Posted by: Stephen Wildstrom on April 9, 2009
The Conficker worm, which did not bring the Internet to its knees or do much of anything else on April 1, continues to evolve in ways that have security experts scratching their heads about what may be the ultimate goals of the unknown bad guys behind the malware.
On April 9, both Symantec and Trend Micro issued updates noting new activity. Symantec (no link available) said that the latest modifications to the worm, which it calls W32.Downadup, include instructions to disable itself on May 3. It also says infected machines are contacting high profile Web sites, but all they are doing is checking the current date and neither uploading nor downloading any data. Symantec researchers say they have discovered a possible link to the spam-spewing bot computers controlled by the W32.Waledac worm.

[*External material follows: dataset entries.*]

Lemma filled_side_ok calc id configs q :
  good_configs configs -> (0 < q < 2 ^ 29)%Z ->
  side_ok configs q (build_levels calc id configs (computeInitialExitQtys configs q)).
Proof.
  intros (_ & _ & Hw) Hq.
  destruct (build_levels_spec calc configs id _ (computeInitialExitQtys_length configs q)) as (H1 & H2 & H3 & H4).
  destruct configs as [|c configs]; [by split|].
  destruct (initial_qtys_sum (c :: configs) q ltac:(done) ltac:(lia) (whole_pct_ok _ Hw)) as (_ & Hs & Hn).
  split; [done|by rewrite H2| |done].
  apply (Forall_map Level.ExitQty (fun q => 0 <= q)%Z). rewrite H3.
  eapply Forall_impl; [exact Hn|]. cbn. lia.
Qed.

(** ** Rebalancing *)

Lemma find_config configs c :
  NoDup (map LevelNum configs) -> c ∈ configs -> level_pct configs (LevelNum c) = QtyPct c.
Proof.
  intros Hnd Hin. unfold level_pct. induction configs as [|a configs IH]; [by apply elem_of_nil in Hin|].
  cbn in Hnd. apply NoDup_cons in Hnd as [Ha Hnd]. cbn [List.find].
  apply elem_of_cons in Hin as [<- | Hin]; [by rewrite Z.eqb_refl|].
  destruct (Z.eqb_spec (LevelNum a) (LevelNum c)) as [E|]; [|by apply IH].
  destruct Ha. rewrite E. apply list_elem_of_fmap. eauto.
Qed.

(** The percentage of each level, a whole number. *)
Lemma level_pcts_whole configs levels :
  good_configs configs -> map Level.LevelNum levels = map LevelNum configs ->
  Forall (fun l => exists p, (1 <= p <= 100)%Z /\ level_pct configs l.(Level.LevelNum) = of_Z p) levels.
Proof.
  intros (_ & Hnd & Hw) Hm. apply Forall_forall. intros l Hl.
  assert (Hin : l.(Level.LevelNum) ∈ map LevelNum configs) by (rewrite <- Hm; apply list_elem_of_fmap; eauto).
  apply list_elem_of_fmap in Hin as (c & Hc & Hin).
  destruct (proj1 (Forall_forall _ _) Hw c Hin) as (p & Hp & E). exists p. split; [done|].
  by rewrite Hc, find_config.
Qed.
Lemma frame_singleFilled now m p x q : live_at m p -> frame m (onSingleSLFilled now p x q m).
Proof.
  intros Hp. unfold onSingleSLFilled. destruct (m.(groups) !! p) as [g|]; [|done]. cbv zeta.
  match goal with |- context [upd p ?f m] => set (m1 := upd p f m) end.
  assert (F1 : frame m m1) by (by apply frame_upd_live).
  match goal with |- context [if ?b then ?t else m1] => set (m2 := if b then t else m1) end.
  assert (F2 : frame m m2).
  { etransitivity; [exact F1|]. unfold m2. case_match; [|done]. apply frame_foldl.
    intros. apply frame_drop_and_cancel. }
  clearbody m2. set (m3 := set_level_status _ _ _ _ _ _ _).
  assert (F3 : frame m m3).
  { etransitivity; [exact F2|]. etransitivity; [|apply frame_level_status].
    apply frame_foldl. intros. apply frame_level_status. }
  clearbody m3. match goal with |- context [if ?b then ?t else m3] => set (m4 := if b then t else m3) end.
  assert (F4 : frame m m4).
  { etransitivity; [exact F3|]. unfold m4. case_match; [apply frame_finish|done]. }
  clearbody m4. etransitivity; [exact F4|]. unfold log_if. case_match; [|done]. by apply frame_log.
Qed.

(** *** Cancelling *)

Lemma frame_foldl_inv {A} (f : M -> A -> M) l m :
  (forall m x, Inv m -> frame m (f m x)) -> Inv m -> frame m (foldl f m l).
Proof.
  intros Hf. revert m. induction l as [|x l IH]; intros m HI; [done|]. cbn.
  pose proof (Hf m x HI) as F. etransitivity; [exact F|]. apply IH. by eapply Inv_frame.
Qed.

Trend Micro issued a somewhat more alarmist report, saying it has found indications " that cybercriminals behind the notorious Conficker worm may finally be gearing up for more serious attacks.." But the only support Trend Micro gave for the claim was the observation of some increased peer-to-peer communications between infected machines and a system "believed to be hosted in Korea."
There isn't a lot us ordinary folks can do about this slowly unfolding drama. Just make sure to keep your systems patched with the latest Windows updates and run antivirus software that is kept up to date with the newest malware definitions.